** EXERCISE DIRECTIONS **
For the entries that follow, restate word for word the line containing "it ← find_callback n token;", the line containing "(** [add_required_change_info]: which", and every line that lies between them.

___ TASK INPUTS

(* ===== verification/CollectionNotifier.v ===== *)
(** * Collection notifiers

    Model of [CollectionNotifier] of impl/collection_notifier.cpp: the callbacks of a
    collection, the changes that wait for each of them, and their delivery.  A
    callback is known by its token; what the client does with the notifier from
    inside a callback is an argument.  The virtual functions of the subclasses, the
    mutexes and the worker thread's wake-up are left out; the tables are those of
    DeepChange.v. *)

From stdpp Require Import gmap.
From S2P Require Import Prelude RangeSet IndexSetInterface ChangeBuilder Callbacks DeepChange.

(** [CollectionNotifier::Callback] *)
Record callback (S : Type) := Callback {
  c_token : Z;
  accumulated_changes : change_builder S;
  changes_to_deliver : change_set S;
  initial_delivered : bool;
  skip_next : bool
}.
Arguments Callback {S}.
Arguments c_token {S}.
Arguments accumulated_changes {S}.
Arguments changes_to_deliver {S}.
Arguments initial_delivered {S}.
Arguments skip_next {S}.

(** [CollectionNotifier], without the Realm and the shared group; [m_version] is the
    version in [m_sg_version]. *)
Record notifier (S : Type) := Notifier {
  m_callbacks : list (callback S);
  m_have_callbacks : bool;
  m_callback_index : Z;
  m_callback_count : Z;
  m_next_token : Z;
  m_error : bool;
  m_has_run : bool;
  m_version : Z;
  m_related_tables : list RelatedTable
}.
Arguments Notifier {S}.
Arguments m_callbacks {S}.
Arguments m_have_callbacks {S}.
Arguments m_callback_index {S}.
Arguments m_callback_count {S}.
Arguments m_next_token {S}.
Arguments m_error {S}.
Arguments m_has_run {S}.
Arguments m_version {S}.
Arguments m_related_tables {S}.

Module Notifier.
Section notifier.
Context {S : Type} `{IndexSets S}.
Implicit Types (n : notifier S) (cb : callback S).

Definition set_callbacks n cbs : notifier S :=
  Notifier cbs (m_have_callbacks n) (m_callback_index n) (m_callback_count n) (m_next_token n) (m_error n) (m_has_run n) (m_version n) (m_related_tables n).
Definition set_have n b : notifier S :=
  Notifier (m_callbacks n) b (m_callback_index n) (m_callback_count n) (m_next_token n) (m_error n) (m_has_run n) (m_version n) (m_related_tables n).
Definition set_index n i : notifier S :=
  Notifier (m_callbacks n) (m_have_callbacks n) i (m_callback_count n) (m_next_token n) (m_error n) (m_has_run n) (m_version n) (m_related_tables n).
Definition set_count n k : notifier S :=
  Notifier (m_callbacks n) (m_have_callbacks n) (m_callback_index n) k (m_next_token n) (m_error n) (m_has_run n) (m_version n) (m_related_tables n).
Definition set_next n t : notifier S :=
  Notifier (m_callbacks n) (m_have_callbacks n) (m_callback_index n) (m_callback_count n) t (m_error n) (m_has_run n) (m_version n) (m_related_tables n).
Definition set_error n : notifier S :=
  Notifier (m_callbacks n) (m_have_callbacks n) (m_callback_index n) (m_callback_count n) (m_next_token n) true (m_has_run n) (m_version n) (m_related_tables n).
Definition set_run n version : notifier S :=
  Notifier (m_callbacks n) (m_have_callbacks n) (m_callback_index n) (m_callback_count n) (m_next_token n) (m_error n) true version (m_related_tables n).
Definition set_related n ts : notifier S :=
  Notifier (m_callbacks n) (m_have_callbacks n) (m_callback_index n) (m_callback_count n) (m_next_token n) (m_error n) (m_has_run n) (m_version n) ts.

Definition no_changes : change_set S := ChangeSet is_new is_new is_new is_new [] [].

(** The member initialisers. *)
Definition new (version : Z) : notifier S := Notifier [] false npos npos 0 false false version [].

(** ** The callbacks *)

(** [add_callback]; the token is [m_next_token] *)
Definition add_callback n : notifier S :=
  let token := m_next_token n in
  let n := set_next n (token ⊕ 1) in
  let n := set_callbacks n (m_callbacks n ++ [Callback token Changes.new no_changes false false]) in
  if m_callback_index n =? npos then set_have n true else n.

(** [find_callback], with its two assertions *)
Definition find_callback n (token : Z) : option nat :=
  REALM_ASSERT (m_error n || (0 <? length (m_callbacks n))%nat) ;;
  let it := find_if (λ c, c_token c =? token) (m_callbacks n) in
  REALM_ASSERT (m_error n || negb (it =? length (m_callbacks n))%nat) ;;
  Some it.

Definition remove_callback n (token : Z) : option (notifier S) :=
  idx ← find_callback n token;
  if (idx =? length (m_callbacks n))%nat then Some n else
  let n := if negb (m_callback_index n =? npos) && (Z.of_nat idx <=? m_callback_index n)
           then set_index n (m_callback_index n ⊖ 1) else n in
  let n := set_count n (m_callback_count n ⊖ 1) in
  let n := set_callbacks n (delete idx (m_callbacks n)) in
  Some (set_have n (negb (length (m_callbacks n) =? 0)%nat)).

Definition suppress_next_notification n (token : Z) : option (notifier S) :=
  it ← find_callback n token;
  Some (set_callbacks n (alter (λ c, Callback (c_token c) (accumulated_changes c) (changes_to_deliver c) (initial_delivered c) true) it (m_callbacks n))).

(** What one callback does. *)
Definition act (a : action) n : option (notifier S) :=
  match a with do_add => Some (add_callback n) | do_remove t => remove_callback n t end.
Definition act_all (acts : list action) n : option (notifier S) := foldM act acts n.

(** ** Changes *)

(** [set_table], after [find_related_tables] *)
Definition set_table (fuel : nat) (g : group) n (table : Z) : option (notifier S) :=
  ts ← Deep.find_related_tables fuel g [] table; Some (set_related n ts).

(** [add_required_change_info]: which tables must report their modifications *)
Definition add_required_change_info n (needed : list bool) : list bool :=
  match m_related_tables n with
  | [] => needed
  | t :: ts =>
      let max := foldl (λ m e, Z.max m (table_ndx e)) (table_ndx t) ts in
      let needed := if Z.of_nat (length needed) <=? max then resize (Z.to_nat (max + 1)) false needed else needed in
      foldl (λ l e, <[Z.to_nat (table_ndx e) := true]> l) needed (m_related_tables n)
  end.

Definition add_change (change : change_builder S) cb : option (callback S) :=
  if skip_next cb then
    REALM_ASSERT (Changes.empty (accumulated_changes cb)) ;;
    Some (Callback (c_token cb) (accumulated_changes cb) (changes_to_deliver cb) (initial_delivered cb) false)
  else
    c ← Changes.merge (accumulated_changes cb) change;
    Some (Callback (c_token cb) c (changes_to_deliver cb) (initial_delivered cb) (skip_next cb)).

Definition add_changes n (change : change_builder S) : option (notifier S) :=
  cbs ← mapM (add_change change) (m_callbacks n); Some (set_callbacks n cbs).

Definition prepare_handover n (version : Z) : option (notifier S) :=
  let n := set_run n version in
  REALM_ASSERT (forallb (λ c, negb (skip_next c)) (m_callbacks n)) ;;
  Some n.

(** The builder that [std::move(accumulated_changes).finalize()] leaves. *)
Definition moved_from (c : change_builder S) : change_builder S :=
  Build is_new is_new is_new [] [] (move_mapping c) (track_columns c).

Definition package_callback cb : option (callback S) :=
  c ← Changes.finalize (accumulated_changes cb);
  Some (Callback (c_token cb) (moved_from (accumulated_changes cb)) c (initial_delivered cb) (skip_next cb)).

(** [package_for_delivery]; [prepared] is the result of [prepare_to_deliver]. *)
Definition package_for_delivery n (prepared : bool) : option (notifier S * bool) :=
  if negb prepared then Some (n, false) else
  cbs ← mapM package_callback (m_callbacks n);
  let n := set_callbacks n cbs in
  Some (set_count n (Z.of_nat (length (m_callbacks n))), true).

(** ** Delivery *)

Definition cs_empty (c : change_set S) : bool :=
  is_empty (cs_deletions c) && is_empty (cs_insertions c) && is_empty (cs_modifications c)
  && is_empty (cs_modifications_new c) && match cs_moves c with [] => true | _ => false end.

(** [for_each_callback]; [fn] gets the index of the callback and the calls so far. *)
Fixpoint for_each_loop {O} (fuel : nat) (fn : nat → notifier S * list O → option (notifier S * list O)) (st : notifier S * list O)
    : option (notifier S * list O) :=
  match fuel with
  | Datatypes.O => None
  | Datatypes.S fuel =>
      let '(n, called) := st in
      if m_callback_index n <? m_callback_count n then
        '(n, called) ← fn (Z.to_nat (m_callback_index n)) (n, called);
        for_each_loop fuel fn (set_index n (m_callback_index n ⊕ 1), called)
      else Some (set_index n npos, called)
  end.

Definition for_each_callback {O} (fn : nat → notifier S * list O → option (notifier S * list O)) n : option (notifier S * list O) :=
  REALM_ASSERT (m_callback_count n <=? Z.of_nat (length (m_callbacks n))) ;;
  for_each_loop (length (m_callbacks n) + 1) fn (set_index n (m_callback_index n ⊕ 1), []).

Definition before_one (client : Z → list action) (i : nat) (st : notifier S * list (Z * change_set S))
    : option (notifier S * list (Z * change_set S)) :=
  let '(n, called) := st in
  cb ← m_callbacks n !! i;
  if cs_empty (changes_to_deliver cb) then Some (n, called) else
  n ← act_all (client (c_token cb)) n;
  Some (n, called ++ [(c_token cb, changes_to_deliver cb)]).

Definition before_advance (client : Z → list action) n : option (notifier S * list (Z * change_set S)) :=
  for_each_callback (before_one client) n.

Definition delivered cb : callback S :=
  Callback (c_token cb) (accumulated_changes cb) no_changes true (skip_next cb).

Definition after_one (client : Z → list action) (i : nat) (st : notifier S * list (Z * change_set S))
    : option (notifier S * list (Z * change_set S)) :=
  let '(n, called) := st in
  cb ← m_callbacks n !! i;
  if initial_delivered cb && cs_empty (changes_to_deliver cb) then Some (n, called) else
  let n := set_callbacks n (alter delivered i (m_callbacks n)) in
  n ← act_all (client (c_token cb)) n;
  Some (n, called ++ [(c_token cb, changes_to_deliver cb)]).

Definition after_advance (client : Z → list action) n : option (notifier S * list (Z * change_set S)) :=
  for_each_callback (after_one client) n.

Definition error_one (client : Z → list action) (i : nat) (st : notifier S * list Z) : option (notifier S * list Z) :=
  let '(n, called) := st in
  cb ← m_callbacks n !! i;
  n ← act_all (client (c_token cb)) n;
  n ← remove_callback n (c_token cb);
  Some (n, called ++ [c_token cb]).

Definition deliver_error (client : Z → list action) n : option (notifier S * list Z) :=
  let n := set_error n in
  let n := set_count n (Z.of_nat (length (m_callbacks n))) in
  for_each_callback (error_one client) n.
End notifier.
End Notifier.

______

** ANSWER SPACE **
  it ← find_callback n token;
  Some (set_callbacks n (alter (λ c, Callback (c_token c) (accumulated_changes c) (changes_to_deliver c) (initial_delivered c) true) it (m_callbacks n))).

(** What one callback does. *)
Definition act (a : action) n : option (notifier S) :=
  match a with do_add => Some (add_callback n) | do_remove t => remove_callback n t end.
Definition act_all (acts : list action) n : option (notifier S) := foldM act acts n.

(** ** Changes *)

(** [set_table], after [find_related_tables] *)
Definition set_table (fuel : nat) (g : group) n (table : Z) : option (notifier S) :=
  ts ← Deep.find_related_tables fuel g [] table; Some (set_related n ts).

(** [add_required_change_info]: which tables must report their modifications *)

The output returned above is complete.